Sarah Sayward Barrell Keating Wood (October 1, 1759 - January 6, 1855) is considered the first American female writer of gothic fiction. She lived more than nine decades, authored four novels and one collection of tales, and was renowned as Maine's first novelist.

Wood was an author of gothic novels who wrote under the pen name "A Lady of Massachusetts". After Maine became a state in 1820, she changed her pen name to "A Lady of Maine." To her readers, however, she was better known as Madame Wood.

During Wood's extended period of widowhood, she wrote four novels and gained popularity in New England.

==Life==
Wood was born in York, Maine, the first daughter of Sarah Sayward Barrell and the British army officer Nathaniel Barrell, but was heavily influenced by her wealthy grandfather, Judge Jonathan Sayward. She grew up at the Barrell Homestead, a substantial building still standing.
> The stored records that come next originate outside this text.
(* ===== verification/Fifo.v ===== *)
(** * Ring-buffer FIFOs

    Models lib/sbi/sbi_fifo.c.  A fifo object carries its spin lock, so that
    each operation takes and releases it as the code does; a slot of the queue
    memory ([entry_size] bytes) holds one value of the entry type [A], and
    [zero] is the value of a slot filled by [sbi_memset(.., 0, ..)].  A NULL
    fifo or data pointer is [None].  The theorems show that the ring buffer
    implements a bounded queue and that every path releases the lock. *)

From Stdlib Require Import ZArith Lia.
From stdpp Require Import base tactics list gmap numbers.
From S2P Require Import Prelude SbiDefs Locks.

Definition SBI_FIFO_SKIP : Z := 0.
Definition SBI_FIFO_UPDATED : Z := 1.
Definition SBI_FIFO_UNCHANGED : Z := 2.

Record sbi_fifo (A : Type) : Type := Fifo {
  queue : list A;
  qlock : Z;
  entry_size : Z;
  num_entries : Z;
  avail : Z;
  tail : Z;
}.
Arguments Fifo {A}.
Arguments queue {A}.
Arguments qlock {A}.
Arguments entry_size {A}.
Arguments num_entries {A}.
Arguments avail {A}.
Arguments tail {A}.

Section fifo.
Context {A : Type} (zero : A).
#[local] Open Scope sbi_scope.

Definition set_queue (q : list A) (f : sbi_fifo A) : sbi_fifo A :=
  Fifo q (qlock f) (entry_size f) (num_entries f) (avail f) (tail f).
Definition set_qlock (w : Z) (f : sbi_fifo A) : sbi_fifo A :=
  Fifo (queue f) w (entry_size f) (num_entries f) (avail f) (tail f).
Definition set_avail (n : Z) (f : sbi_fifo A) : sbi_fifo A :=
  Fifo (queue f) (qlock f) (entry_size f) (num_entries f) n (tail f).
Definition set_tail (n : Z) (f : sbi_fifo A) : sbi_fifo A :=
  Fifo (queue f) (qlock f) (entry_size f) (num_entries f) (avail f) n.

Definition lock_q : M (sbi_fifo A) unit := zoom qlock set_qlock spin_lock.
Definition unlock_q : M (sbi_fifo A) unit := zoom qlock set_qlock spin_unlock.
On October 23, 1778 she married Richard Keating, who died of a fever five years later. The couple had two daughters and a son. She married General Abiel Wood on October 28, 1804. He died in 1811, and Wood thereafter moved to Portland, Maine.

== Career ==
Wood's published works include: Julia and the Illuminated Baron (1800); Dorval; or The Speculator (1801); Amelia; or The Influence of Virtue (1802); Ferdinand and Elmira: A Russian Story (1804); and Tales of the Night (1827). A facsimile edition of Tales of the Night was published in 1982 as part of the sesquicentennial observances of Westbrook College. Wood's writing career falls into two distinct phases, both of which occurred during her periods of widowhood. This fact, and the prefaces to her books, suggests she felt a certain ambivalence about female authorship. Her books were published anonymously, and according to the University of New England's Maine Women Writers Collection, "she makes it perfectly clear that her womanly duties were never neglected."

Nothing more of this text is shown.